[Records from a data collection]
= = = = =
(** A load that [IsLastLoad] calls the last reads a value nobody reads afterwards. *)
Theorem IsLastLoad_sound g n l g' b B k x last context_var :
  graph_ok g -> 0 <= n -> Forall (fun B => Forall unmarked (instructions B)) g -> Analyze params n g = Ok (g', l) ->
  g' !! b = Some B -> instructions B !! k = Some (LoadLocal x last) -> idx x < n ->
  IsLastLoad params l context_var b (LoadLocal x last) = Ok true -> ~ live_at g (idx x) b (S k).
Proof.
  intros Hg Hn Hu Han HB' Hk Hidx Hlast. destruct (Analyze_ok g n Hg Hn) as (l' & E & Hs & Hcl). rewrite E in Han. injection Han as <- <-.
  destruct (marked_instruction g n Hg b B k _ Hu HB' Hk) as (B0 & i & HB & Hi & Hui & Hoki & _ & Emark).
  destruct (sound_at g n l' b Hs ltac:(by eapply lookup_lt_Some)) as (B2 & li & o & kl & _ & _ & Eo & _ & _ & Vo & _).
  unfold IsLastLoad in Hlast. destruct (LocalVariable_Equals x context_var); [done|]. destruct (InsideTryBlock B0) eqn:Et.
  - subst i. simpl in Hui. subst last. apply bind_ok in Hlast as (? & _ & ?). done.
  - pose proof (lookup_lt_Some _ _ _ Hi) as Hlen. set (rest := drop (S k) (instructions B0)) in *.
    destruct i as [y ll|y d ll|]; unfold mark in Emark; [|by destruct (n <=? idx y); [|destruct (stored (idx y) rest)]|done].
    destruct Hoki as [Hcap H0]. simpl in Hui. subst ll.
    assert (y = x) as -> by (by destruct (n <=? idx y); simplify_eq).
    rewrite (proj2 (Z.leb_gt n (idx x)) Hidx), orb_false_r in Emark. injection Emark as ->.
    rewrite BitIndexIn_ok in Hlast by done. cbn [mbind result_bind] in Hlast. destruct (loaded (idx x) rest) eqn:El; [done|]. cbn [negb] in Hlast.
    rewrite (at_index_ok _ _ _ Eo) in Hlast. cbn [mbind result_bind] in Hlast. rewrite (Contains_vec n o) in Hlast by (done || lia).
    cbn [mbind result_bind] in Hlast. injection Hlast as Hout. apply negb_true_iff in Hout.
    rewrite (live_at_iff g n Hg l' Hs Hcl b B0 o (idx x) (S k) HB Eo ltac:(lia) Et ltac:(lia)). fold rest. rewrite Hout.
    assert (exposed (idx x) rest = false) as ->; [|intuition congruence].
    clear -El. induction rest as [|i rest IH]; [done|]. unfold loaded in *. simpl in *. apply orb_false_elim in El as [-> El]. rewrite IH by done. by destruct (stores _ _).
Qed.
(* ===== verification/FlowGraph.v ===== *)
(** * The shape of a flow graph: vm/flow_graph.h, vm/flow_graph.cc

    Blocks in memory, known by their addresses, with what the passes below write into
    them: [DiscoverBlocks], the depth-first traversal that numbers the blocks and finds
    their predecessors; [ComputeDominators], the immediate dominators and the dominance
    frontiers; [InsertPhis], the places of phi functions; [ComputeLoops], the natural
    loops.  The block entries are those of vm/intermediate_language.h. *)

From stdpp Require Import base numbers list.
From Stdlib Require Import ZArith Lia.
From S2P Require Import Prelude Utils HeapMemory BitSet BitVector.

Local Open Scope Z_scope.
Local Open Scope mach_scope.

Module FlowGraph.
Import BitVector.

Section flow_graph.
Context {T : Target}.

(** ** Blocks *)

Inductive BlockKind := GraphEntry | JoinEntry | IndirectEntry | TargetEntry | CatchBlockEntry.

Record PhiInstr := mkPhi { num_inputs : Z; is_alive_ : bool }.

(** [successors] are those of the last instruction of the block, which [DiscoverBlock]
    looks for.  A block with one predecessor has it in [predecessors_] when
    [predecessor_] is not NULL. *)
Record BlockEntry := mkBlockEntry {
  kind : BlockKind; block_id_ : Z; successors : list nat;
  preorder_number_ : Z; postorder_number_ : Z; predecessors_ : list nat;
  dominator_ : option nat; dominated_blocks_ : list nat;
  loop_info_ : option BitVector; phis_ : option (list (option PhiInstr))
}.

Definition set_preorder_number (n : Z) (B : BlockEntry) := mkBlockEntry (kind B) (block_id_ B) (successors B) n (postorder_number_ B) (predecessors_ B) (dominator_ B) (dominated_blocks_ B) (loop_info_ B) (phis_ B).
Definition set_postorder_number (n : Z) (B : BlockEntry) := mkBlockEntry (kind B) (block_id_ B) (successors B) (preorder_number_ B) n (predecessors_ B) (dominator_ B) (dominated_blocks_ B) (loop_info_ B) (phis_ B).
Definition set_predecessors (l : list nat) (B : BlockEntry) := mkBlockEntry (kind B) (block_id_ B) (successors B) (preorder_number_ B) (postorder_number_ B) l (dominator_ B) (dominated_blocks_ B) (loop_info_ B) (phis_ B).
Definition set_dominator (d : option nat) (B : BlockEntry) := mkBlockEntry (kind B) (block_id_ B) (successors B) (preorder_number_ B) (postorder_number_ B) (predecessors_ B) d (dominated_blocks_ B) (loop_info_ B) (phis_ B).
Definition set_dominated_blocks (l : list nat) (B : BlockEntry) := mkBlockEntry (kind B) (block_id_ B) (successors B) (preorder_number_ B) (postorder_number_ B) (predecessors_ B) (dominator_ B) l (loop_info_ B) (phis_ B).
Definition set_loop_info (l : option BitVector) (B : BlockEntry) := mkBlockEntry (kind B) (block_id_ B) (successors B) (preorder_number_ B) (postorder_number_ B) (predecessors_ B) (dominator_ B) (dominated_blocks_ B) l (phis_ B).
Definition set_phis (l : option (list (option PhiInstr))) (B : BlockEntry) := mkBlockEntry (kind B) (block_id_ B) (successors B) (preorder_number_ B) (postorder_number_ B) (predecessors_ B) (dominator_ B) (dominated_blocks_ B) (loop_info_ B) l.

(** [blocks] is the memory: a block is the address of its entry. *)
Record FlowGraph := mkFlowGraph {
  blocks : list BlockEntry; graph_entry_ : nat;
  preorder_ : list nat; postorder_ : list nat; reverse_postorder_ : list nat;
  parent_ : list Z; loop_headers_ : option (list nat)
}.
= = = = =
Nothing in the entries above may be left out; retype them all exactly.

◆ **Answer section**:
(** A load that [IsLastLoad] calls the last reads a value nobody reads afterwards. *)
Theorem IsLastLoad_sound g n l g' b B k x last context_var :
  graph_ok g -> 0 <= n -> Forall (fun B => Forall unmarked (instructions B)) g -> Analyze params n g = Ok (g', l) ->
  g' !! b = Some B -> instructions B !! k = Some (LoadLocal x last) -> idx x < n ->
  IsLastLoad params l context_var b (LoadLocal x last) = Ok true -> ~ live_at g (idx x) b (S k).
Proof.
  intros Hg Hn Hu Han HB' Hk Hidx Hlast. destruct (Analyze_ok g n Hg Hn) as (l' & E & Hs & Hcl). rewrite E in Han. injection Han as <- <-.
  destruct (marked_instruction g n Hg b B k _ Hu HB' Hk) as (B0 & i & HB & Hi & Hui & Hoki & _ & Emark).
  destruct (sound_at g n l' b Hs ltac:(by eapply lookup_lt_Some)) as (B2 & li & o & kl & _ & _ & Eo & _ & _ & Vo & _).
  unfold IsLastLoad in Hlast. destruct (LocalVariable_Equals x context_var); [done|]. destruct (InsideTryBlock B0) eqn:Et.
  - subst i. simpl in Hui. subst last. apply bind_ok in Hlast as (? & _ & ?). done.
  - pose proof (lookup_lt_Some _ _ _ Hi) as Hlen. set (rest := drop (S k) (instructions B0)) in *.
    destruct i as [y ll|y d ll|]; unfold mark in Emark; [|by destruct (n <=? idx y); [|destruct (stored (idx y) rest)]|done].
    destruct Hoki as [Hcap H0]. simpl in Hui. subst ll.
    assert (y = x) as -> by (by destruct (n <=? idx y); simplify_eq).
    rewrite (proj2 (Z.leb_gt n (idx x)) Hidx), orb_false_r in Emark. injection Emark as ->.
    rewrite BitIndexIn_ok in Hlast by done. cbn [mbind result_bind] in Hlast. destruct (loaded (idx x) rest) eqn:El; [done|]. cbn [negb] in Hlast.
    rewrite (at_index_ok _ _ _ Eo) in Hlast. cbn [mbind result_bind] in Hlast. rewrite (Contains_vec n o) in Hlast by (done || lia).
    cbn [mbind result_bind] in Hlast. injection Hlast as Hout. apply negb_true_iff in Hout.
    rewrite (live_at_iff g n Hg l' Hs Hcl b B0 o (idx x) (S k) HB Eo ltac:(lia) Et ltac:(lia)). fold rest. rewrite Hout.
    assert (exposed (idx x) rest = false) as ->; [|intuition congruence].
    clear -El. induction rest as [|i rest IH]; [done|]. unfold loaded in *. simpl in *. apply orb_false_elim in El as [-> El]. rewrite IH by done. by destruct (stores _ _).
Qed.
(* ===== verification/FlowGraph.v ===== *)
(** * The shape of a flow graph: vm/flow_graph.h, vm/flow_graph.cc

    Blocks in memory, known by their addresses, with what the passes below write into
    them: [DiscoverBlocks], the depth-first traversal that numbers the blocks and finds
    their predecessors; [ComputeDominators], the immediate dominators and the dominance
    frontiers; [InsertPhis], the places of phi functions; [ComputeLoops], the natural
    loops.  The block entries are those of vm/intermediate_language.h. *)

From stdpp Require Import base numbers list.
From Stdlib Require Import ZArith Lia.
From S2P Require Import Prelude Utils HeapMemory BitSet BitVector.

Local Open Scope Z_scope.
Local Open Scope mach_scope.

Module FlowGraph.
Import BitVector.

Section flow_graph.
Context {T : Target}.

(** ** Blocks *)

Inductive BlockKind := GraphEntry | JoinEntry | IndirectEntry | TargetEntry | CatchBlockEntry.

Record PhiInstr := mkPhi { num_inputs : Z; is_alive_ : bool }.

(** [successors] are those of the last instruction of the block, which [DiscoverBlock]
    looks for.  A block with one predecessor has it in [predecessors_] when
    [predecessor_] is not NULL. *)
Record BlockEntry := mkBlockEntry {
  kind : BlockKind; block_id_ : Z; successors : list nat;
  preorder_number_ : Z; postorder_number_ : Z; predecessors_ : list nat;
  dominator_ : option nat; dominated_blocks_ : list nat;
  loop_info_ : option BitVector; phis_ : option (list (option PhiInstr))
}.

Definition set_preorder_number (n : Z) (B : BlockEntry) := mkBlockEntry (kind B) (block_id_ B) (successors B) n (postorder_number_ B) (predecessors_ B) (dominator_ B) (dominated_blocks_ B) (loop_info_ B) (phis_ B).
Definition set_postorder_number (n : Z) (B : BlockEntry) := mkBlockEntry (kind B) (block_id_ B) (successors B) (preorder_number_ B) n (predecessors_ B) (dominator_ B) (dominated_blocks_ B) (loop_info_ B) (phis_ B).
Definition set_predecessors (l : list nat) (B : BlockEntry) := mkBlockEntry (kind B) (block_id_ B) (successors B) (preorder_number_ B) (postorder_number_ B) l (dominator_ B) (dominated_blocks_ B) (loop_info_ B) (phis_ B).
Definition set_dominator (d : option nat) (B : BlockEntry) := mkBlockEntry (kind B) (block_id_ B) (successors B) (preorder_number_ B) (postorder_number_ B) (predecessors_ B) d (dominated_blocks_ B) (loop_info_ B) (phis_ B).
Definition set_dominated_blocks (l : list nat) (B : BlockEntry) := mkBlockEntry (kind B) (block_id_ B) (successors B) (preorder_number_ B) (postorder_number_ B) (predecessors_ B) (dominator_ B) l (loop_info_ B) (phis_ B).
Definition set_loop_info (l : option BitVector) (B : BlockEntry) := mkBlockEntry (kind B) (block_id_ B) (successors B) (preorder_number_ B) (postorder_number_ B) (predecessors_ B) (dominator_ B) (dominated_blocks_ B) l (phis_ B).
Definition set_phis (l : option (list (option PhiInstr))) (B : BlockEntry) := mkBlockEntry (kind B) (block_id_ B) (successors B) (preorder_number_ B) (postorder_number_ B) (predecessors_ B) (dominator_ B) (dominated_blocks_ B) (loop_info_ B) l.

(** [blocks] is the memory: a block is the address of its entry. *)
Record FlowGraph := mkFlowGraph {
  blocks : list BlockEntry; graph_entry_ : nat;
  preorder_ : list nat; postorder_ : list nat; reverse_postorder_ : list nat;
  parent_ : list Z; loop_headers_ : option (list nat)
}.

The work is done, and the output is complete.